Photo by Wout Salenbien

I

lived in a small green shoebox. It was a windowless rectangular room painted like a lime with a singular light bulb and a tin roof.

It did have a door and its own shower spigot, which was more than the rest of my host family had. Ludys, Manuel, and their daughters, Lisseth and Luisa, all shared the other bedroom in the house, separated from the living and dining area by a curtain. For showers they had a plastic pail.

I had run earlier that day, and I was tired. I ran a lot while I lived on the island; there wasn’t much else to do after dinner for a penny-saving student uninterested in going to the discotech. Some of these runs were good.

I got special treatment because I was a study abroad student; in addition to paying the family for feeding me and talking to me in Spanish, the University was renting out the green room.

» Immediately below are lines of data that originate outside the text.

(** * webviewBrige.contribution.ts: the message-centre client and its command router

    A shallow embedding of
    [src/vs/workbench/contrib/webviewBrige/browser/webviewBrige.contribution.ts]:

    - [Endpoint]: the module-level constants [port] and [url];
    - the class [MessageCenterClient] ([connect] with its four socket
      handlers, [send], [registerCallback]) as programs of a state-and-exception
      monad over a world that holds the client object, the sockets the client
      created, the pending timers and the console;
    - the listener that [WebviewBrigeContribution.init] registers and the three
      actions it starts ([openFile], [changeTheme], [changeLanguage]).

    What the file takes from the platform ([JSON.parse], [JSON.stringify], the
    user-agent string, the [WebSocket] constructor's argument check, the
    workbench services) is an interface here; [Fixture] gives one instance on
    which the model runs. *)

From Stdlib Require Import ZArith String Ascii List Lia Bool DecimalString.
From Stdlib Require Import DecimalPos.
From stdpp Require Import base list strings.

Open Scope string_scope.
Set Warnings "-register-all".

(** ** Values shared by both classes *)

(** What a [throw] carries.  [UserError] stands for any value thrown by code
    outside this file (a listener, a service). *)
Inductive Exn : Type :=
| TypeError (what : string)
| SyntaxError (what : string)
| InvalidStateError
| UserError (what : string).

(** The outcome of running a piece of JavaScript: a value, or a thrown one. *)
Inductive Result (A : Type) : Type :=
| Ok (a : A)
| Throw (e : Exn).
Arguments Ok {A} a.
Arguments Throw {A} e.

(** A JavaScript value as far as the router looks at one: what [JSON.parse]
    can produce, and [undefined], which reading a missing property yields.
    The router compares strings only; a number is carried, never inspected, and
    its carrier here is [Z].  An object is its list of own properties, read
    first binding first. *)
Inductive JsVal : Type :=
| JUndefined
| JNull
| JBool (b : bool)
| JNum (n : Z)
| JStr (s : string)
| JArr (items : list JsVal)
| JObj (props : list (string * JsVal)).

(** ** The endpoint: [port] and [url] (source lines 16-19) *)

Module Endpoint.

(** A number as [parseInt] returns one on the captures the regular
    expression can produce: an integer or [NaN].  (The integer is exact
    where the source's double is, below 2^53.) *)
Inductive Number : Type :=
| NaN
| Int (z : Z).

(** [\d] *)
Definition is_digit (c : ascii) : bool :=
  (48 <=? nat_of_ascii c)%nat && (nat_of_ascii c <=? 57)%nat.

(** The capture group, zero or more [\d], greedy: the longest run of digits
    the text starts with. *)
Fixpoint digits_prefix (s : string) : string :=
  match s with
  | String c s' => if is_digit c then String c (digits_prefix s') else EmptyString
  | EmptyString => EmptyString
  end.

(** The text after [p] when [s] starts with [p]. *)
Fixpoint strip_prefix (p s : string) : option string :=
  match p, s with
  | EmptyString, _ => Some s
  | String a p', String b s' => if Ascii.eqb a b then strip_prefix p' s' else None
  | String _ _, EmptyString => None
  end.

(** [navigator.userAgent.match(...)] with the source's pattern, [port\/]
    followed by the capture group: the match at the leftmost place where
    [port/] stands.  The result is [port[1]], or [None] for [null]. *)
Fixpoint match_port (ua : string) : option string :=
  match strip_prefix "port/" ua with
  | Some rest => Some (digits_prefix rest)
  | None =>
      match ua with
      | String _ ua' => match_port ua'
      | EmptyString => None
      end
  end.

Definition digit_value (c : ascii) : Z := Z.of_nat (nat_of_ascii c) - 48.

(** The value of a run of digits read after the value [acc]. *)
Fixpoint read_digits (acc : Z) (s : string) : Z :=
  match s with
  | String c s' => if is_digit c then read_digits (10 * acc + digit_value c) s' else acc
  | EmptyString => acc
  end.

Definition is_space (c : ascii) : bool :=
  let n := nat_of_ascii c in
  ((9 <=? n)%nat && (n <=? 13)%nat) || (n =? 32)%nat.

Fixpoint skip_spaces (s : string) : string :=
  match s with
  | String c s' => if is_space c then skip_spaces s' else s
  | EmptyString => EmptyString
  end.

(** The digits of [parseInt]: none gives [NaN]. *)
Definition parse_digits (s : string) : Number :=
  match s with
  | String c _ => if is_digit c then Int (read_digits 0 s) else NaN
  | EmptyString => NaN
  end.

Definition negate (n : Number) : Number :=
  match n with
  | NaN => NaN
  | Int z => Int (- z)
  end.

(** [parseInt(s, 10)]: leading (ASCII) white space, an optional sign, then
    the longest run of decimal digits; [NaN] when there is no digit. *)
Definition parseInt (s : string) : Number :=
  match skip_spaces s with
  | String "-" s' => negate (parse_digits s')
  | String "+" s' => parse_digits s'
  | s' => parse_digits s'
  end.

(** A number inside a template literal: [NaN], or the decimal digits (as
    the source prints an integer below 10^21). *)
Definition to_string (n : Number) : string :=
  match n with
  | NaN => "NaN"
  | Int z => NilZero.string_of_int (Z.to_int z)
  end.

(** [port] (line 18), for the user agent [ua]. *)
Definition port (ua : string) : option string := match_port ua.

(** [port ? parseInt(port[1], 10) : 9974] *)
Definition port_number (ua : string) : Number :=
  match port ua with
  | Some capture => parseInt capture
  | None => Int 9974
  end.

(** [url] (line 19): [`ws://127.0.0.1:${...}`] *)
Definition url (ua : string) : string :=
  "ws://127.0.0.1:" ++ to_string (port_number ua).

End Endpoint.
(** C2, counterexample: for ["pkg:github/expressjs/express"] the accumulator
    is complete before the chain starts, and all five fetchers are called, the
    paid search included; and when merging a partial contribution completes
    the accumulator, the remaining fetchers are called all the same. *)
Lemma chain_runs_with_complete_accumulator :
  (exists t0 md,
      prepare (N := offline) "pkg:github/expressjs/express" = (t0, Ok md) /\
      is_complete md = true /\
      invoked (fst (discover (N := offline)
                      (PackageDiscoveryService__init__ (N := offline) (Some "key"))
                      "pkg:github/expressjs/express" false)) =
      ["deps.dev"; "clearlydefined"; "purl2src"; "upmex"; "serpapi"]) /\
  (exists t acc,
      try_sources [("deps.dev", returning (Some nameless_repo))] (parsed "pkg:npm/express") =
        (t, Ok (inr acc)) /\
      is_complete acc = true /\
      invoked (fst (discover (N := offline)
                      (mocked (returning (Some nameless_repo)) (returning None))
                      "pkg:npm/express" false)) =
      ["deps.dev"; "clearlydefined"; "purl2src"; "upmex"]).
Proof.
  split; do 2 eexists; repeat split; reflexivity.
Qed.
Lemma handleGenerate_healthy_witness :
  exists updates,
    run (answer_with sample_bare) ""
        (handleGenerate VUndefined
           {| state := sample_state; inputText := " a VPC ";
              isLoading := false |})
    = ([text_request VUndefined " a VPC "], Ok updates).
Proof.
  destruct (handleGenerate_healthy VUndefined
              {| state := sample_state; inputText := " a VPC ";
                 isLoading := false |}
              sample_page (answer_with sample_bare) "" eq_refl eq_refl)
    as (updates & Hrun & _).
  now exists updates.
Defined.

(** The request of the health check is answered, by a response that is
    [ok]. *)
Definition answered_ok (url : value) (net : Request -> result Response) : bool :=
  match net (health_request url) with
  | Ok response => ok response
  | Throw _ => false
  end.

(** X22.  The health check sets the page healthy exactly when its
    request is answered by a response that is [ok]; while the page is not
    healthy, the controls and the button that applies the code are
    disabled. *)
Theorem checkBackendHealth_sets (url : value) (p : Page)
  (net : Request -> result Response) (now : string) :
  run net now (checkBackendHealth url)
  = ([health_request url], Ok [setIsHealthy (answered_ok url net)])
  /\ isHealthy (state (commit_page p [setIsHealthy (answered_ok url net)]))
     = answered_ok url net
  /\ content (state (commit_page p [setIsHealthy (answered_ok url net)]))
     = (diagram (state p), terraform (state p), originalTerraform (state p),
        currentModelId (state p), warnings (state p), corrections (state p),
        answered_ok url net)
  /\ (answered_ok url net = false ->
      edits_disabled (commit_page p [setIsHealthy (answered_ok url net)])
      = true).
Proof.
  unfold answered_ok. split.
  - unfold checkBackendHealth. rewrite run_bind.
    unfold checkHealth. io_simpl. cbn [try_catch run].
    fold (health_request url).
    destruct (net (health_request url)) as [response | e];
      [| reflexivity].
    cbn [lift io_bind try_catch]. now destruct (ok response).
  - repeat split. intros H. unfold edits_disabled. simpl. now rewrite H.
Qed.

Lemma checkBackendHealth_sets_witness :
  edits_disabled
    (commit_page sample_page
       [setIsHealthy (answered_ok VUndefined (fun _ => Throw TypeError))])
  = true.
Proof.
  exact (proj2 (proj2 (proj2 (checkBackendHealth_sets VUndefined sample_page
                                (fun _ => Throw TypeError) "")))
           eq_refl).
Defined.

End PageFacts.

(* ------------------------------------------------------------------ *)
(** * The hook over its life: addresses, messages in and out           *)
(* ------------------------------------------------------------------ *)

Module WebSocketHookFacts.
Import Text Js Api UseWebSocket WebSocketHook ApiFacts.
Lemma has_wildcard_kwargs_spec func :
  has_wildcard_kwargs func = true ↔ declares_wildcard func.
Proof.
  unfold has_wildcard_kwargs, declares_wildcard. rewrite existsb_exists. split.
  - intros ([name kind] & Hin & Hkind). apply bool_decide_eq_true in Hkind.
    simpl in Hkind; subst. exists name. by apply list_elem_of_In.
  - intros (name & Hin). exists (name, VAR_KEYWORD). split.
    + by apply list_elem_of_In.
    + by apply bool_decide_eq_true.
Qed.

(** The check either passes, and then no checked parameter is supplied by
    name, or raises for a checked parameter that is. *)
Lemma check_args_spec params kwargs :
  (check_args params kwargs = Ok tt
   ∧ ∀ name kind, (name, kind) ∈ params →
       kind ≠ KEYWORD_ONLY → kind ≠ VAR_KEYWORD → kwargs !! name = None)
  ∨ (∃ name kind, check_args params kwargs = Raise (ValueError_reserved name)
       ∧ (name, kind) ∈ params
       ∧ kind ≠ KEYWORD_ONLY ∧ kind ≠ VAR_KEYWORD ∧ is_Some (kwargs !! name)).
Proof.
  induction params as [|[name kind] params IH].
  - left. split; [done|]. intros name kind Hin. by apply elem_of_nil in Hin.
  - assert (Hskip : check_args params kwargs = check_args ((name, kind) :: params) kwargs
                    ∧ (kind = KEYWORD_ONLY ∨ kind = VAR_KEYWORD ∨ kwargs !! name = None)
                    ∨ (kind ≠ KEYWORD_ONLY ∧ kind ≠ VAR_KEYWORD ∧ is_Some (kwargs !! name)
                       ∧ check_args ((name, kind) :: params) kwargs
                         = Raise (ValueError_reserved name))).
    { cbn [check_args].
      destruct (kwargs !! name) as [v|] eqn:Hlook.
      - destruct kind; try (left; split; [done | by auto]);
          right; (split; [done|]); (split; [done|]);
          (split; [by eexists|]);
          by rewrite bool_decide_eq_true_2 by (by eexists).
      - left. split; [|by auto].
        destruct kind; try done;
          by rewrite bool_decide_eq_false_2 by (by intros [? ?]). }
    destruct Hskip as [[Heq Hwhy]|(Hk1 & Hk2 & Hsome & Hraise)].
    + rewrite <- Heq. destruct IH as [[Hok Hnone]|(n & k & Hraise & Hin & Hrest)].
      * left. split; [done|]. intros n k Hin Hk1 Hk2.
        apply elem_of_cons in Hin as [Hhd|Hin]; [|by eapply Hnone].
        inversion Hhd; subst. by destruct Hwhy as [?|[?|?]].
      * right. exists n, k. split; [done|]. split; [|done].
        by apply list_elem_of_further.
    + right. exists name, kind. split; [done|]. split; [|done].
      apply list_elem_of_here.
Qed.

I jogged barefoot in the shadow of the Sierra Negra Volcano under a sunset red enough to make it seem active. I traced a cliff ’s edge and watched Frigate Birds glide by just ten feet from my face, regarding me out of the corners of their eyes. The water roared far below, smashing itself against the sheer promontory in reaching for my toes. I climbed a hiking trail, tripping over fat marine iguanas camouflaged on the dark rock. Once I was chased by a territorial male sea lion on a beach at night.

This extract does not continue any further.